Mechanisms and feasibility of prey capture in ambush-feeding zooplankton

• Published in: Proceedings of the National Academy of Sciences - PNAS Vol. 106; no. 30; pp. 12394 - 12399
• Main Authors: Kiørboe, Thomas, Andersen, Anders, Langlois, Vincent J, Jakobsen, Hans Henrik, Bohr, Tomas
• Format: Journal Article
• Language: English
• Published: United States National Academy of Sciences 28.07.2009; National Acad Sciences
• Subjects: Animal behavior; Animal biology; Animals; Appendages; Biodiversity and Ecology; Biological Sciences; Biomechanical Phenomena; Biomechanics; Body length; Boundary layers; Copepoda; Copepoda - physiology; Crustaceans; Dinoflagellida - physiology; Environmental Sciences; Feeding Behavior - physiology; Jumping; Legs; Life Sciences; Mechanics; Ocean currents; Physics; Plankton; Predation; Predatory Behavior - physiology; Simulation; Swimming; Time Factors; Velocity; Videodisc Recording; Zooplankton; Zooplankton - physiology; copepod; potential flow; biological fluid dynamics; boundary layer
• ISSN: 0027-8424; 1091-6490
• DOI: 10.1073/pnas.0903350106

Many marine zooplankters, particularly among copepods, are "ambush feeders" that passively wait for their prey and capture them by fast surprise attacks. This strategy must be very demanding in terms of muscle power and sensing capabilities, but the detailed mechanisms of the attacks are unknown. Using high-speed video we describe how copepods perform spectacular attacks by precision maneuvering during a rapid jump.
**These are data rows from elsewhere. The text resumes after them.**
(** Reading takes at least one byte from the worker's own pipe. *)
Lemma worker_read_pipe w k (g g' : dst S) : pipe (threads g !!! w) <> [] -> worker_read w g = Ok (k, g') ->
  (length (pipe (threads g' !!! w)) < length (pipe (threads g !!! w)))%nat /\
  (forall w', w' <> w -> threads g' !!! w' = threads g !!! w') /\ (k = WIdle \/ exists x, k = WHold x).
Proof.
  intros Hp. unfold worker_read. rewrite (M_bind_ok _ _ _ _ _ (pipe_read_eq w 1 g)).
  set (g1 := pipe_rest w 1 g). destruct (pipe (threads g !!! w)) as [|b p] eqn:Ep; [done|]. clear Hp.
  assert (pipe (threads g1 !!! w) = p) as E1 by (unfold g1, pipe_rest; simpl; rewrite lookup_total_insert_eq; simpl; by rewrite Ep).
  assert (forall w', w' <> w -> threads g1 !!! w' = threads g !!! w') as E2
    by (intros w' Hw; unfold g1, pipe_rest; simpl; by rewrite lookup_total_insert_ne).
  clearbody g1. change (take 1 (b :: p)) with [b]. cbv iota. destruct (decide (b = byte_c)); [|destruct (decide (b = byte_p)); [|destruct (decide (b = byte_t))]].
  - unfold mbind, M_bind. destruct (cq_pop w g1) as [[x g2]| |] eqn:E; try done. intros E'. unfold mret, M_ret in E'. injection E' as <- <-.
    apply cq_pop_frame in E as [E3 E4]. rewrite E4, E1. split; [simpl; lia|]. split; [intros; by rewrite E3, E2|].
    case_decide; eauto.
  - rewrite modify_bind. intros E'. unfold mret, M_ret in E'. injection E' as <- <-. assert (threads (g1 <| init_count ::= Z.succ |>) = threads g1) as -> by done. rewrite E1. simpl.
    split; [lia|]. split; [done|by left].
  - rewrite (M_bind_ok _ _ _ _ _ (pipe_read_eq w 4 g1)). unfold with_layer.
    assert (length (pipe (threads (pipe_rest w 4 g1) !!! w)) <= length p)%nat as E3
      by (unfold pipe_rest; simpl; rewrite lookup_total_insert_eq; simpl; rewrite E1, length_drop; lia).
    assert (forall w', w' <> w -> threads (pipe_rest w 4 g1) !!! w' = threads g !!! w') as E4
      by (intros w' Hw; unfold pipe_rest; simpl; rewrite lookup_total_insert_ne by done; auto).
    case_decide; rewrite ?modify_bind, ?mret_bind; intros E'; unfold mret, M_ret in E'; injection E' as <- <-; simpl in *;
      (split; [lia|]; split; [done|by left]).
  - intros E'. unfold mret, M_ret in E'. injection E' as <- <-. rewrite E1. simpl. split; [lia|]. split; [done|by left].
Qed.

Lemma work_step s s' : worker_step cfg s s' -> (work s' < work s)%nat.
Proof.
  intros H. destruct H as [s w k g Hr Hw Hp E|s w item g Hr Hw E|s w item g Hr Hw E];
    (apply sum_lt with w; [intros w' Hne| |by apply elem_of_seqZ]; unfold weight; simpl).
  - apply worker_read_pipe in E as (_ & E & _); [|done]. by rewrite E, workers_insert.
  - apply worker_read_pipe in E as (E & _ & Hk); [|done]. rewrite lookup_total_insert_eq, Hw.
    destruct Hk as [->|[x ->]]; lia.
  - apply handle_item_ok in E as (l & _ & ->). by rewrite workers_insert.
  - apply handle_item_ok in E as (l & _ & ->). simpl. rewrite lookup_total_insert_eq, Hw. lia.
  - unfold cqi_free, wri in E. rewrite gets_bind, !modify_bind in E. unfold modify in E. injection E as <-.
    simpl. by rewrite workers_insert.
  - unfold cqi_free, wri in E. rewrite gets_bind, !modify_bind in E. unfold modify in E. injection E as <-.
    simpl. rewrite lookup_total_insert_eq, Hw. lia.
Qed.

(** Reading never fails. *)
Lemma worker_read_ok w (g : dst S) : exists k g', worker_read w g = Ok (k, g').
Proof.
  unfold worker_read. rewrite (M_bind_ok _ _ _ _ _ (pipe_read_eq w 1 g)). set (g1 := pipe_rest w 1 g).
  destruct (take 1 _) as [|b p]; [by do 2 eexists|]. destruct (decide (b = byte_c)); [|destruct (decide (b = byte_p)); [|destruct (decide (b = byte_t))]].
  - unfold cq_pop, getq, geti, wrq, wrt. rewrite bind_assoc, gets_bind. cbv zeta. case_decide; [by do 2 eexists|].
    rewrite bind_assoc, gets_bind, bind_assoc, modify_bind, bind_assoc. unfold when. case_bool_decide; by do 2 eexists.
  - by do 2 eexists.
  - rewrite (M_bind_ok _ _ _ _ _ (pipe_read_eq w 4 g1)). case_decide; by do 2 eexists.
  - by do 2 eexists.
Qed.

Lemma workers_frame s s' : worker_step cfg s s' -> senders s' = senders s /\ lost s' = lost s /\ pushed s' = pushed s.
Proof. by intros []. Qed.

(** C14. Nothing handed over is left behind: when the senders have returned and
    none of their wake-ups failed, the workers' steps come to an end whatever the
    order they are taken in, and at the end each worker has handled every
    connection pushed to it, in order, and its queue is empty. *)
Theorem dispatch_drains s : 2 <= ITEMS_PER_ALLOC cfg -> 0 < num_threads cfg -> reachable cfg s ->
  Forall (eq SIdle) (senders s) -> lost s = [] ->
  (forall me i (l : S), exists l', handle me i l = Ok l') ->
  Acc (fun b a => worker_step cfg a b) s /\
  forall s', rtc (worker_step cfg) s s' -> ~ (exists s'', worker_step cfg s' s'') ->
    forall w, 0 <= w < num_threads cfg -> jobs_of w (handled s') = jobs_of w (pushed s) /\
      head (new_conn_queue (threads (glob s') !!! w)) = 0.
Proof.
  intros Hi HN Hr Hs Hl Hh. split.
  { clear -HN. remember (work s) as n eqn:En. revert s En. induction n as [n IH] using lt_wf_ind. intros s ->.
    constructor. intros s' Hs'. apply (IH (work s')); [by apply work_step|done]. }
  intros s' Hrun Hstuck w Hw.
  apply (inv_reachable s Hi HN) in Hr. assert (exists F Q Ms, inv s' F Q Ms) as (F & Q & Ms & I).
  { clear -Hr Hrun. induction Hrun as [s|s s1 s2 H _ IH]; [done|]. apply IH. destruct Hr as (F & Q & Ms & I).
    by eapply inv_worker. }
  assert (senders s' = senders s /\ lost s' = lost s /\ pushed s' = pushed s) as (Es & El & Ep).
  { clear -Hrun. induction Hrun as [s|s s1 s2 H _ IH]; [done|]. apply workers_frame in H as (E1 & E2 & E3). by rewrite <- E1, <- E2, <- E3. }
  assert (workers s' !!! w = WIdle) as Ew.
  { destruct (workers s' !!! w) as [|x|x] eqn:E; [done| |]; destruct Hstuck.
    - destruct (Hh w (items (glob s') !!! x) (layer (glob s'))) as [l' El']. eexists. eapply step_handle; [done|done|].
      unfold handle_item, geti. rewrite !gets_bind, El'. reflexivity.
    - eexists. eapply step_free; [done|done|reflexivity]. }
  assert (pipe (threads (glob s') !!! w) = []) as Epp.
  { destruct (pipe (threads (glob s') !!! w)) as [|b p] eqn:E; [done|exfalso]. apply Hstuck.
    destruct (worker_read_ok w (glob s')) as (k & g' & Er). eexists. eapply step_read; [done|done|by rewrite E|exact Er]. }
  pose proof (i_pipe _ _ _ _ I w) as Hm. rewrite Epp in Hm.
  destruct (Ms w) as [|m ms] eqn:EM; [|destruct m; discriminate Hm].
  pose proof (i_wake _ _ _ _ I w) as Hc. rewrite EM, Es, El, Hl in Hc.
  assert (pendings w (senders s) = 0%nat) as Hz by (clear -Hs; unfold pendings; induction Hs as [|k l <- _ IH]; [done|]; exact IH).
  rewrite Hz in Hc. destruct (Q w) as [|x q] eqn:EQ; [|done].
  pose proof (i_fifo _ _ _ _ I w) as Hf. rewrite Ew, EQ, app_nil_r, Ep in Hf. split; [done|].
  pose proof (qo_chain _ _ _ (i_queue _ _ _ _ I w)) as Hq. rewrite EQ in Hq. exact Hq.
Qed.
End invariant.

(** ** The functions of the code are their sections, one after the other *)

Section sequential.
Context {S : Type} {L : ConnLayer S} (cfg : net_config).

(** A sender's sections, run without interruption. *)
Definition send (r : request) : M (dst S) unit :=
  item ← cqi_pop;
  item ← (if decide (item = 0) then
            b ← cqi_malloc cfg;
            if decide (b = 0) then mret 0 else cqi_put_rest cfg b;; mret b
          else mret item);
  if decide (item = 0) then no_item r
  else w ← assign cfg r item; _ ← pipe_write w [byte_c]; mret tt.

Lemma dispatch_conn_new_sections fd st ev rbs tr s :
  dispatch_conn_new cfg fd st ev rbs tr s = send (RNew fd st ev rbs tr) s.
Proof. unfold dispatch_conn_new, cqi_new, send. rewrite bind_assoc. done. Qed.

Lemma redispath_conn_sections c s : redispath_conn cfg c s = send (RAgain c) s.
Proof. unfold redispath_conn, cqi_new, send. rewrite bind_assoc. done. Qed.

Lemma thread_libevent_process_sections me s :
  thread_libevent_process me s =
  (k ← worker_read me; match k with WHold item => handle_item me item;; cqi_free item | _ => mret tt end) s.
Proof.
  unfold thread_libevent_process, worker_read. rewrite bind_assoc.
  rewrite !(M_bind_ok _ _ _ _ _ (pipe_read_eq me 1 s)). generalize (pipe_rest me 1 s). intros g.
  destruct (take 1 _) as [|b p]; [done|].
  destruct (decide (b = byte_c)); [|destruct (decide (b = byte_p)); [|destruct (decide (b = byte_t))]]; try done.
  - rewrite bind_assoc. unfold mbind at 1 3, M_bind at 1 3. destruct (cq_pop me g) as [[x g']| |]; try done.
    rewrite mret_bind. by destruct (decide (x = 0)).
  - rewrite bind_assoc, !(M_bind_ok _ _ _ _ _ (pipe_read_eq me 4 g)), bind_assoc.
    by destruct (decide (length _ = 4%nat)).
Qed.
End sequential.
We show that the flow created by the attacking copepod is so small that the prey is not pushed away, and that the attacks are feasible because of their high velocity ([almost equal to]100 mm·s⁻¹) and short duration (few ms), which leaves the prey no time for escape. Simulations and analytical estimates show that the viscous boundary layer that develops around the attacking copepod is thin at the time of prey capture and that the flow around the prey is small and remains potential flow. Although ambush feeding is highly successful as a feeding strategy in the plankton, we argue that power requirements for acceleration and the hydrodynamic constraints restrict the strategy to larger (> 0.25 mm), muscular forms with well-developed prey perception capabilities. The smallest of the examined species is close to this size limit and, in contrast to the larger species, uses its largest possible jump velocity for such attacks. The special requirements to ambush feeders with such attacks may explain why this strategy has evolved to perfection only a few times among planktonic suspension feeders (few copepod families and chaetognaths).